MSF welcomes GSK’s commitment to supply the ‘Humanitarian Mechanism’ with lifesaving rotavirus vaccine

3 min
Photograph by Nyani Quarmyne
Tinelbaraka Walet Brahim being vaccinated at a homestead in the village of Lemetrewegh in the Hodh ech Chargui region of Mauritania Photograph by Nyani Quarmyne

Geneva, 4 March 2021 – Médecins Sans Frontières/Doctors Without Borders (MSF) welcomes pharmaceutical corporation GlaxoSmithKline’s (GSK) announcement today of an agreement to supply rotavirus vaccine to the ‘Humanitarian Mechanism’.

The ‘Humanitarian Mechanism’ was jointly launched by the World Health Organization (WHO), UNICEF, MSF and Save the Children in May 2017. It aims to facilitate timely access to affordable vaccines for entities such as civil society organisations, governments or UN agencies procuring on behalf of populations facing humanitarian emergencies. The vaccines currently offered through the ‘Humanitarian Mechanism’, however, are limited to use by civil society organisations and UN agencies and does not include use by governments responding to emergencies.  

The rotavirus vaccine is only the second vaccine to be committed to the mechanism.
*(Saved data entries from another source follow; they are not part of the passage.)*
Definition plain_packet (data : jsval) : bool :=
  plain_group (prop_opt data "ppie_group")
  && plain_group (prop_opt data "vvie_group").

(** Two series-wise descriptions of a group after an update: every series
    holds the last [maxPoints] points of what it held followed by the batch
    given for it, or by some appended points. *)
Definition exact_after (maxPoints : Z) (g g' : group)
    (batch : string -> list jsval) : Prop :=
  forall name held,
    g !! name = Some held ->
    (Z.of_nat (length held) <= maxPoints)%Z ->
    g' !! name = Some (last_n (Z.to_nat maxPoints) (held ++ batch name)).

Definition suffix_after (maxPoints : Z) (g g' : group) : Prop :=
  forall name held,
    g !! name = Some held ->
    (Z.of_nat (length held) <= maxPoints)%Z ->
    exists added,
      g' !! name = Some (last_n (Z.to_nat maxPoints) (held ++ added)).

(** [for (const key of Object.keys(group)) group[key] = []] *)
Definition clear_group (g : group) : group := (fun _ => []) <$> g.

(** [clearChartsData()]: the redraws are guarded by [if (this.ppieChart)]
    and cannot throw. *)
Definition clearChartsData (cm : ChartsManager) : ChartsManager :=
  MkChartsManager (isInitialized cm) (ppieChart cm) (vvieChart cm)
    (clear_group (ppie cm)) (clear_group (vvie cm)) (maxDataPoints cm).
Prior to today’s announcement, pneumonia vaccine was the only vaccine pledged to the mechanism by corporations Pfizer and GSK. The ‘Humanitarian Mechanism’ has so far facilitated access to over 1 million doses of the pneumonia vaccine for people caught in humanitarian emergencies in 12 countries, over 63% of which were accessed by MSF for vaccination interventions in Central African Republic, Democratic Republic of Congo, Ethiopia, Greece, Nigeria, Niger, South Sudan, and Syria.
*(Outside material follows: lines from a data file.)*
(** [while ((ret = waitpid(...)) < 0 && errno == EINTR);]
    Each turn consumes one answer, so one more turn than the script has
    answers is always enough: the loop ends or the world blocks first. *)
Fixpoint waitpid_retry (turns : nat) (pid flags : Z) : M world response :=
  match turns with
  | O => stop blocked
  | Datatypes.S n =>
      r <- sys (Waitpid pid flags) ;;
      e <- gets errno ;;
      if (res_ret r <? 0) && (e =? EINTR) then waitpid_retry n pid flags
      else ret r
  end.

(** [check_child(bool block)].  Modelled from the spec: the default of
    [block] is set in child.h, which is not among the sources; [isAlive] is
    a non-blocking poll, so [check_child()] is [check_child false]. *)
Definition check_child (block : bool) : M process unit :=
  let status := 0 in
  let flags := WNOHANG in
  let flags := if block then Z.land flags (Z.lnot WNOHANG) else flags in
  pid <- this child_pid_ ;;
  turns <- gets (λ p, Datatypes.S (length (script (os p)))) ;;
  r <- kernel (waitpid_retry turns pid flags) ;;
  (* waitpid stores a status only when it reports a child *)
  let status := if 0 <? res_ret r then res_out r else status in
  e <- kernel (gets errno) ;;
  proceed <-
    (if res_ret r <? 0 then
       if e =? EINVAL then LOG BUG "waitpid() EINVAL" ;; ret true
       else
         LOG WARNING ("waitpid(" +:+ pretty pid +:+
                      ") returned unexpected error: " +:+ pretty e +:+
                      ". Marking the child as dead") ;;
         set_state_ DIED ;;
         ret false
     else ret true) ;;
  if negb proceed then ret tt
  else if res_ret r =? 0 then ret tt
  else check_wstatus status.

Definition is_alive : M process bool :=
  d <- died ;;
  (when (negb d) then check_child false) ;;
  d <- died ;;
  ret (negb d).

Definition terminate (force : bool) : M process unit :=
  (* Make sure child didn't terminate in mean time *)
  check_child false ;;
  d <- died ;;
  if d then ret tt
  else
    pid <- this child_pid_ ;;
    (when (pid <=? 1) then LOG BUG "child_pid <= 1") ;;
    let sig := if force then SIGKILL else SIGTERM in
    kernel (sys (Kill pid sig)) ;;
    st <- this state_ ;;
    (when (bool_decide (st = PTRACE_PAUSE)) then
       (kernel (sys (Ptrace PTRACE_DETACH pid 0 0)) ;; ret tt)) ;;
    check_child force.

Definition assert {S} (b : bool) : M S unit :=
  if b then ret tt else stop assertion_failed.

Definition resume : M process unit :=
  st <- this state_ ;;
  assert (bool_decide (st = PTRACE_PAUSE)) ;;
  pid <- this child_pid_ ;;
  kernel (sys (Ptrace PTRACE_DETACH pid 0 0)) ;;
  ret tt.

Definition run (pause : bool) : M process unit :=
  alive <- is_alive ;;
  if negb alive then throw (runtime_error "Child died unexpectedly")
  else
    st <- this state_ ;;
    assert (bool_decide (st = FORKED)) ;;
    let data := if pause then CHILD_PTRACE else CHILD_GO in
    fd <- this child_event_fd_ ;;
    pid <- this child_pid_ ;;
    r <- kernel (sys (Write fd data 8)) ;;
    if res_ret r <? 0 then
      kernel (sys (Close fd)) ;;
      terminate true ;;
      e <- kernel (SYS_ERROR "Failed to write 'go' event fd") ;;
      throw e
    else
      kernel (sys (Close fd)) ;;
      if negb pause then set_state_ RUNNING
      else
        set_state_ PTRACE_PAUSE ;;
        (* After receiving the ptrace message the child will setup
           ptrace and SIGSTOP itself. *)
        r <- kernel (sys (Waitpid pid 0)) ;;
        (* [wstatus] is not initialised: when the call stores nothing,
           [res_out] stands for whatever the variable happens to hold *)
        let wstatus := res_out r in
        e <- kernel (gets errno) ;;
        (when ((res_ret r <? 0) && (e =? ECHILD)) then
           throw (runtime_error "Child died unexpectedly")) ;;
        (when (negb (WIFSTOPPED wstatus) || negb (WSTOPSIG wstatus =? SIGSTOP)) then
           report_status wstatus) ;;
        try_catch
          (r <- kernel (sys (Ptrace PTRACE_SETOPTIONS pid 0 PTRACE_O_TRACEEXEC)) ;;
           (when (res_ret r <? 0) then
              (e <- kernel (SYS_ERROR "Failed to PTRACE_SETOPTIONS child") ;; throw e)) ;;
           r <- kernel (sys (Ptrace PTRACE_CONT pid 0 0)) ;;
           (when (res_ret r <? 0) then
              (e <- kernel (SYS_ERROR "Failed to PTRACE_CONT child") ;; throw e)) ;;
           r <- kernel (sys (Waitpid pid 0)) ;;
           (when (res_ret r <? 0) then
              (e <- kernel (SYS_ERROR "Error while waiting for child") ;; throw e)) ;;
           let wstatus := if 0 <? res_ret r then res_out r else wstatus in
           if WIFSTOPPED wstatus &&
              (Z.shiftr wstatus 8 =? Z.lor SIGTRAP (Z.shiftl PTRACE_EVENT_EXEC 8))
           then ret tt
           else report_status wstatus)
          (λ _,
             kernel (sys (Ptrace PTRACE_DETACH pid 0 0)) ;;
             terminate true ;;
             e <- kernel (SYS_ERROR "Failed to write 'go' event fd") ;;
             throw e).

(** [~ChildProc] *)
Definition destroy : M process unit :=
  fd <- this child_event_fd_ ;;
  (when (0 <=? fd) then (kernel (sys (Close fd)) ;; ret tt)) ;;
  alive <- is_alive ;;
  when alive then terminate true.

(** ** Command validation, launch, and the body of the child

    The helpers of util/paths.h and util/strings.h and the process
    environment are not among the sources; the code is embedded over
    any choice of them. *)

Section Launcher.

(** [util::resolve_binary_path]: the executable candidates of a name. *)
Variable resolve_binary_path : string → list string.
(** [util::abs_path]: the canonical path, if there is one. *)
Variable abs_path : string → option string.
(** [util::split_string] *)
Variable split_string : string → ascii → list string.
(** [environ] *)
Variable environ : list string.

Definition validate_cmd {S} (cmd : list string) : M S (list string) :=
  match cmd with
  | [] => stop undefined (* cmd[0] of an empty vector *)
  | cmd0 :: args =>
      let paths := resolve_binary_path cmd0 in
      cmd <-
        match paths with
        | [] =>
            throw (runtime_error ("path '" +:+ cmd0 +:+
                                  "' does not exist or is not executable"))
        | [front] => ret (front :: args)
        | front :: _ =>
            let uniq_abs_path : gset string := list_to_set (omap abs_path paths) in
            if (size uniq_abs_path =? 1)%nat then ret (front :: args)
            else
              throw (runtime_error
                       ("path '" +:+ cmd0 +:+
                        "' must refer to a unique binary but matched " +:+
                        pretty (length paths) +:+ " binaries"))
        end ;;
      if maxargs - 1 <=? Z.of_nat (length cmd) then
        throw (runtime_error ("Too many arguments for command (" +:+
                              pretty (length cmd) +:+ " > " +:+
                              pretty (maxargs - 1) +:+ ")"))
      else ret cmd
  end.

(** [ChildProc::ChildProc].  The two [unique_ptr]s are locals of the
    constructor. *)
Definition launch (cmdline : string) : M world ChildProc :=
  with_unique sizeof_child_args (λ child_args_,
  with_unique STACK_SIZE (λ child_stack,
    cmd <- validate_cmd (split_string cmdline " ") ;;
    r <- sys (Eventfd 0 EFD_CLOEXEC) ;;
    let event_fd := res_ret r in
    (* the error object is built and dropped: nothing is thrown *)
    (when (event_fd <? 0) then
       (_ <- SYS_ERROR "Failed to create event fd" ;; ret tt)) ;;
    r <- sys (Clone child_stack STACK_SIZE SIGCHLD (mk_child_args cmd event_fd)) ;;
    let cpid := res_ret r in
    if cpid <=? 0 then
      sys (Close event_fd) ;;
      e <- SYS_ERROR "Failed to clone child" ;;
      throw e
    else
      ret (mk_ChildProc cpid event_fd FORKED None None))).

(** [childfn], run by the clone in its own copy of the address space.
    It returns the exit status of the child, unless [execve] succeeds. *)
Definition childfn (args : child_args) : M world Z :=
  (* Receive SIGTERM if parent dies *)
  r <- sys (Prctl PR_SET_PDEATHSIG SIGTERM) ;;
  if negb (res_ret r =? 0) then
    emit (Perror "child: prctl(PR_SET_PDEATHSIG)") ;; ret 10
  else
    (* argv has maxargs slots, the last one written is the terminator *)
    (when (maxargs <=? Z.of_nat (length (cmd args))) then stop undefined) ;;
    let argv := cmd args in
    r <- sys (Read (event_fd args) 8) ;;
    if res_ret r <? 0 then
      emit (Perror "child: failed to read 'go' event fd") ;; ret 11
    else
      let bf := res_out r in
      sys (Close (event_fd args)) ;;
      (when (bf =? CHILD_PTRACE) then
         (r <- sys (Ptrace PTRACE_TRACEME 0 0 0) ;;
          (when (res_ret r <? 0) then emit (Perror "child: ptrace(traceme) failed")) ;;
          me <- sys Getpid ;;
          r <- sys (Kill (res_ret me) SIGSTOP) ;;
          when (negb (res_ret r =? 0)) then emit (Perror "child: failed to stop"))) ;;
      match argv with
      | [] => stop undefined (* argv[0] is the null terminator *)
      | argv0 :: _ =>
          r <- sys (Execve argv0 argv environ) ;;
          if 0 <=? res_ret r then stop image_replaced
          else
            emit (Perror ("child: failed to execve: " +:+ argv0)) ;; ret 12
      end.

End Launcher.

(** ** Reading traces *)

Definition calls (t : list event) : list call :=
  omap (λ e, match e with Sys c _ => Some c | _ => None end) t.

Definition is_kill (c : call) : bool :=
  match c with Kill _ _ => true | _ => false end.
Definition is_detach (c : call) : bool :=
  match c with Ptrace rq _ _ _ => rq =? PTRACE_DETACH | _ => false end.
Definition is_close (fd : Z) (c : call) : bool :=
  match c with Close fd' => fd' =? fd | _ => false end.
Definition is_blocking_wait (pid : Z) (c : call) : bool :=
  match c with
  | Waitpid pid' flags => (pid' =? pid) && (Z.land flags WNOHANG =? 0)
  | _ => false
  end.

(** A fresh world that will get the answers [rs]. *)
Definition boot (rs : list response) : world := mk_world rs [] 0 ∅ 0%nat.

Definition ok (v : Z) : response := mk_response v 0 0.
Definition failed (e : Z) : response := mk_response (-1) e 0.
Definition reported (pid status : Z) : response := mk_response pid 0 status.

(** The failures of the launcher, by the names the design gives them. *)
Definition not_found (name : string) : exn :=
  runtime_error ("path '" +:+ name +:+ "' does not exist or is not executable").
Definition ambiguous_binary (name : string) (n : nat) : exn :=
  runtime_error ("path '" +:+ name +:+
                 "' must refer to a unique binary but matched " +:+
                 pretty n +:+ " binaries").
Definition too_many_arguments (n : nat) : exn :=
  runtime_error ("Too many arguments for command (" +:+ pretty n +:+ " > " +:+
                 pretty (maxargs - 1) +:+ ")").

(** An answer that makes the retry loop of [check_child] go round again. *)
Definition interrupted (r : response) : bool :=
  (res_ret r <? 0) && (res_errno r =? EINTR).

(** The number of answers left that end a retry loop. *)
Definition answers (w : world) : nat :=
  length (filter (λ r, interrupted r = false) (script w)).

(** The state [check_child] leaves behind, by the final answer of its wait. *)
Definition verdict (r : response) (st : State) : State :=
  if res_ret r <? 0 then DIED
  else if res_ret r =? 0 then st
  else if WIFEXITED (res_out r) || WIFSIGNALED (res_out r) then DIED
  else st.

(** The flags [check_child] waits with. *)
Definition wait_flags (block : bool) : Z :=
  if block then Z.land WNOHANG (Z.lnot WNOHANG) else WNOHANG.

(** The calls of a [terminate] that finds the child alive: polls, the
    signal, the detach of a paused child, and waits. *)
Definition terminate_calls (pid : Z) (force paused : bool) (n1 n2 : nat) : list call :=
  replicate (Datatypes.S n1) (Waitpid pid WNOHANG) ++
  [Kill pid (if force then SIGKILL else SIGTERM)] ++
  (if paused then [Ptrace PTRACE_DETACH pid 0 0] else []) ++
  replicate (Datatypes.S n2) (Waitpid pid (wait_flags force)).

(** The world a computation ends in. *)
Definition final {S A} (o : outcome S A) : S :=
  match o with
  | Ret _ s | Throw _ s | Stop _ s => s
  end.

(** [{ ChildProc child(cmdline); body; }]: construction, use, and the
    destructor at the end of the scope, also when [body] throws. *)
Definition lifetime (construct : string → M world ChildProc) (cmdline : string)
    (body : M process unit) : M world unit :=
  child <- construct cmdline ;;
  λ w, match body (mk_process child w) with
       | Ret _ p =>
           match destroy p with
           | Ret _ p' => Ret tt (os p')
           | Throw e p' => Throw e (os p')
           | Stop h p' => Stop h (os p')
           end
       | Throw e p =>
           match destroy p with
           | Ret _ p' | Throw _ p' => Throw e (os p')
           | Stop h p' => Stop h (os p')
           end
       | Stop h p => Stop h (os p)
       end.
Rotavirus infection is the leading cause of severe diarrhoea in children under five years of age globally and is responsible for up to 200,000 deaths per year. Children in refugee or internally displaced people (IDP) camps are among the most vulnerable in the world to such infections. 

Due to the high price and lack of availability of the rotavirus vaccine, many children have been left unprotected against rotavirus infection. In 2019, only 39% of children globally under the age of one had been immunised against rotavirus infection. Gavi, a donor-funded organisation that helps the poorest countries access newer vaccines, was the only entity that was able to access GSK’s rotavirus vaccine at a special reduced price of $1.88. But this left children in many countries—including those in refugee camps across the globe—without access to the vaccine, and organisations like MSF were not able to buy it at this special price to protect children in need.

Quote by Miriam Alia, Vaccination & Outbreak Response Referent, MSF 

“Having witnessed too many children caught in emergencies die from diarrhoea caused by rotavirus infection, MSF is thrilled to see that the rotavirus vaccine has finally been pledged to the ‘Humanitarian Mechanism’. For too long, the high price and unavailability of the rotavirus vaccine has meant that many children around the globe each year were left unprotected against this childhood killer that can be easily prevented with a vaccine. 

Vaccination is critical for children in crisis settings since they are among the world’s most vulnerable to infections and yet often lack access to essential health services. The addition of the rotavirus vaccine to the ‘Humanitarian Mechanism’ is a huge step forward because it means that we will be able to vaccinate kids in crisis against rotavirus, but it’s only the second vaccine to be made available through the mechanism. We need more commitments from other rotavirus and pneumococcal vaccine manufacturers, and we need to see additional vaccines, including typhoid fever and human papillomavirus vaccines, being pledged by manufacturers. And finally we need governments hosting children in crisis to be able to access these special prices, too, so that the mechanism can reach its full potential and many more lives can be saved.”